Now we can plot these results, facetting and filling by title:

ggplot(top_words_tragedies, aes(y = fct_rev(word), x = n, fill = title)) + 
  geom_col() + 
  guides(fill = FALSE) +
  labs(y = "Count", x = NULL, 
       title = "15 most frequent words in four Shakespearean tragedies") +
  facet_wrap(vars(title), scales = "free_y") +
  theme_bw()

These results aren’t terribly surprising. “lear” is the most common word in King Lear, “macbeth” is the most common word in Macbeth, and so on. But the results are still really neat! This is a wordcloud for grownups!

(Sharp-eyed readers will notice that the words aren’t actually in perfect order! That’s because some common words are repeated across the plays, like “lord” and “sir”. However, each category in a factor can only have one possible position in the orer, so because “lord” is the second most common word in Hamlet it also appears as #2 in Macbeth and King Lear. You can fix this with the reorder_within() function in tidytext—see Julia Silge’s tutorial here for how to use it.)

Bigrams

We can also look at pairs of words instead of single words. To do this, we need to change a couple arguments in unnest_tokens(), but otherwise everything else stays the same. In order to remove stopwords, we need to split the bigram column into two columns (word1 and word2) with separate(), filter each of those columns, and then combine the word columns back together as bigram with unite()
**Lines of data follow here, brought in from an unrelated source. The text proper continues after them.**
(** X10: the files that the third stage writes and the image URLs that it
    returns name the same files, in the same order: each completed result
    has its own write, and nothing is written for a failed one or for an
    answer that is an error. *)
Theorem X10_remaining_files_match_urls (env : Server.Env)
    (req : Server.GenerateRemainingImagesRequest) (st : Server.State) :
  exists resp st' (files : list (string * string)),
    Server.generate_remaining_images env req st = (Js.Ok resp, st')
    /\ Server.written st'
       = (Server.written st
          ++ List.map (fun fd => (Server.filepath_of env (fst fd), snd fd))
               files)%list
    /\ match Server.body resp with
       | Server.RemainingBody results =>
           More.result_urls results
           = List.map (fun fd => Server.imageUrl_of (fst fd)) files
       | _ => files = []
       end.
Proof.
  assert (Hnil : forall n err msg,
             exists resp st' (files : list (string * string)),
               (Js.Ok {| Server.status := n;
                         Server.body := Server.ErrorBody err msg |}, st)
               = (Js.Ok resp, st')
               /\ Server.written st'
                  = (Server.written st
                     ++ List.map
                          (fun fd => (Server.filepath_of env (fst fd), snd fd))
                          files)%list
               /\ match Server.body resp with
                  | Server.RemainingBody results =>
                      More.result_urls results
                      = List.map (fun fd => Server.imageUrl_of (fst fd)) files
                  | _ => files = []
                  end).
  { intros n err msg. eexists; exists st, []. split; [reflexivity |].
    cbn. now rewrite app_nil_r. }
  unfold Server.generate_remaining_images, Server.try_catch.
  destruct (Server.ri_slides req) as [[|slide rest]|]; try apply Hnil.
  destruct (Server.missing (Server.ri_firstImageUrl req)); [apply Hnil |].
  destruct (Server.existsSync env _); cbn [negb]; [| apply Hnil].
  unfold Server.mbind at 1, Server.lift.
  destruct (Server.readFileSync env _) as [imageData | e]; [| apply Hnil].
  unfold Server.mbind.
  destruct (ServerFacts.remaining_loop_run env (Server.ri_prompt req)
              (Server.to_base64 env imageData) (slide :: rest) [] st)
    as (rs & st' & Hl & Hrun).
  rewrite Hl. cbn [app Server.ret].
  destruct (StageFacts.Run_files _ _ _ _ _ _ _ Hrun) as (files & Hw & Hu).
  eexists; exists st', files. split; [reflexivity |]. now split.
Qed.

(** X11: the status of the third stage depends on what precedes the loop
    only.  It is 400 exactly when the slides are missing or empty, the URL
    is missing or the reference image is not there; 500 exactly when the
    image is there and reading it throws; and 200 in every other case,
    whatever happens to the single slides.  An answer other than 200 is an
    error that comes before any call and any write. *)
Theorem X11_remaining_status (env : Server.Env)
    (req : Server.GenerateRemainingImagesRequest) (st : Server.State) :
  exists resp st',
    Server.generate_remaining_images env req st = (Js.Ok resp, st')
    /\ Server.status resp
       = (if More.remaining_ready env req
          then match Server.readFileSync env
                       (Server.join_root env
                          (Server.strip_leading_slash
                             (Server.or_empty (Server.ri_firstImageUrl req))))
               with
               | Js.Ok _ => 200
               | Js.Throw _ => 500
               end
          else 400)
    /\ (Server.status resp <> 200 ->
        st' = st /\ exists err msg, Server.body resp = Server.ErrorBody err msg)
    /\ (Server.status resp = 200 ->
        exists results,
          Server.body resp = Server.RemainingBody results
          /\ List.map Server.r_slideNumber results
             = List.map Parser.slideNumber
                 (match Server.ri_slides req with
                  | Some slides => slides
                  | None => []
                  end)).
Proof.
  assert (Herr : forall n err msg,
             n <> 200 ->
             let resp := {| Server.status := n;
                            Server.body := Server.ErrorBody err msg |} in
             (Server.status resp <> 200 ->
              st = st
              /\ exists err msg, Server.body resp = Server.ErrorBody err msg)
             /\ (Server.status resp = 200 ->
                 exists results,
                   Server.body resp = Server.RemainingBody results
                   /\ List.map Server.r_slideNumber results
                      = List.map Parser.slideNumber
                          (match Server.ri_slides req with
                           | Some slides => slides
                           | None => []
                           end))).
  { intros n err msg Hn resp. subst resp. cbn. split.
    - intros _. split; [reflexivity | now exists err, msg].
    - intros H. contradiction. }
  unfold Server.generate_remaining_images, Server.try_catch,
    More.remaining_ready.
  destruct (Server.ri_slides req) as [[|slide rest]|] eqn:Es.
  1,3: (eexists; eexists; split; [reflexivity |]; split; [reflexivity |];
        apply Herr; discriminate).
  destruct (Server.missing (Server.ri_firstImageUrl req)).
  { eexists; eexists. split; [reflexivity |]. split; [reflexivity |].
    apply Herr; discriminate. }
  destruct (Server.existsSync env _); cbn [negb andb].
  2:{ eexists; eexists. split; [reflexivity |]. split; [reflexivity |].
      apply Herr; discriminate. }
  unfold Server.mbind at 1, Server.lift.
  destruct (Server.readFileSync env _) as [imageData | e].
  2:{ eexists; eexists. split; [reflexivity |]. split; [reflexivity |].
      apply Herr; discriminate. }
  unfold Server.mbind.
  destruct (ServerFacts.remaining_loop_run env (Server.ri_prompt req)
              (Server.to_base64 env imageData) (slide :: rest) [] st)
    as (rs & st' & Hl & Hrun).
  rewrite Hl. cbn [app Server.ret].
  eexists; eexists. split; [reflexivity |]. cbn [Server.status Server.body].
  split; [reflexivity |]. split; [intros H; now contradiction H |].
  intros _. exists rs. split; [reflexivity |].
  now apply ServerFacts.Run_numbers in Hrun.
Qed.
(** ** Constants of the source *)

Definition MAX_BUFFER_SIZE : nat := 100.
Definition MESSAGE_TTL_MS : Z := 3 * 60 * 60 * 1000.
Definition CLEAN_INTERVAL_MS : Z := 10 * 60 * 1000.
Definition REGISTER_DELAY_MS : Z := 800.
Definition SETTLE_DELAY_MS : Z := 200.
Definition PACE_MS : Z := 50.
Definition CLEAR_SLACK_MS : Z := 100.

(** [readyState] values of the transport. *)
Definition OPEN : Z := 1.
Definition CLOSING : Z := 2.
Definition CLOSED : Z := 3.

(** ** Data *)

(** A connection is the identity of one [ws] object. *)
Abbreviation Conn := nat (only parsing).
Abbreviation TimerId := nat (only parsing).

(** JSON values carried in the [data] field are opaque to the engine. *)
Abbreviation Payload := string (only parsing).

(** The part of [ws._socket] the engine reads; a field is [None] when it
    is [undefined]. *)
Record Socket := mkSocket {
  remoteAddress : option string;
  remotePort : option Z;
}.

(** The fields of a [ws] object the engine reads or writes. *)
Record WebSocket := mkWebSocket {
  readyState : Z;
  _isBrowser : bool;
  _registerTimer : option TimerId;
  _socket : option Socket;
}.

(** The value stored in [senders]: [{ id, addr }]. *)
Record SenderInfo := mkSenderInfo {
  id : string;
  addr : string;
}.

(** An entry of [screenshotBuffer]: [{ type: 'screenshot', data, senderId,
    timestamp }]. *)
Record ScreenshotEntry := mkScreenshotEntry {
  s_data : Payload;
  senderId : option string;
  s_timestamp : Z;
}.

(** An entry of [codeBuffer]: [{ data, timestamp }]. *)
Record CodeEntry := mkCodeEntry {
  c_data : Payload;
  c_timestamp : Z;
}.

(** An inbound frame: its text and the result of [JSON.parse] on it.
    [parsed = None] stands for a frame on which [JSON.parse] or the read
    of [data.type] throws; the handler's [catch] then drops the frame. *)
Record Json := mkJson {
  type : string;
  data : Payload;
}.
tragedies_bigrams <- tragedies_raw %>% 
  drop_na(text) %>% 
  # n = 2 here means bigrams. We could also make trigrams (n = 3) or any type of n-gram
  unnest_tokens(bigram, text, token = "ngrams", n = 2) %>% 
  # Split the bigrams into two words so we can remove stopwords
  separate(bigram, c("word1", "word2"), sep = " ") %>% 
  filter(!word1 %in% stop_words$word,
         !word2 %in% stop_words$word) %>% 
  filter(!word1 %in% c("thou", "thy", "thine", "enter", "exeunt", "exit"),
         !word2 %in% c("thou", "thy", "thine", "enter", "exeunt", "exit")) %>% 
  # Put the two word columns back together
  unite(bigram, word1, word2, sep = " ")
tragedies_bigrams
## # A tibble: 14,237 x 3
##    gutenberg_id title            bigram             
##           <dbl> <chr>            <chr>              
##  1         1513 Romeo and Juliet william shakespeare
##  2         1513 Romeo and Juliet shakespeare persons
##  3         1513 Romeo and Juliet persons represented
##  4         1513 Romeo and Juliet represented escalus
##  5         1513 Romeo and Juliet escalus prince     
##  6         1513 Romeo and Juliet verona paris       
##  7         1513 Romeo and Juliet nobleman kinsman   
##  8         1513 Romeo and Juliet prince montague    
##  9         1513 Romeo and Juliet montague heads     
## 10         1513 Romeo and Juliet capulet romeo      
## # … with 14,227 more rows
top_bigrams <- tragedies_bigrams %>% 
  # Count all the bigrams in each play
  count(title, bigram, sort = TRUE) %>% 
  # Keep top 15 in each play
  group_by(title) %>% 
  top_n(15) %>% 
  ungroup() %>% 
  # Make the bigrams an ordered factor so they plot in order
  mutate(bigram = fct_inorder(bigram))
## Selecting by n
ggplot(top_bigrams, aes(y = fct_rev(bigram), x = n, fill = title)) + 
  geom_col() + 
  guides(fill = FALSE) +
  labs(y = "Count", x = NULL, 
       title = "15 most frequent bigrams in four Shakespearean tragedies") +
  facet_wrap(vars(title), scales = "free") +
  theme_bw()

There are some neat trends here. “Lord Hamlet” is the most common pair of words in Hamlet (not surprisingly), but in Macbeth the repeated “knock knock” (the first non-name repeated pair) is a well-known plot point and reoccurring symbolic theme throughout the play.

Bigrams and probability

We can replicate the “She Giggles, He Gallops” idea by counting the bigrams that match “he X” and “she X”.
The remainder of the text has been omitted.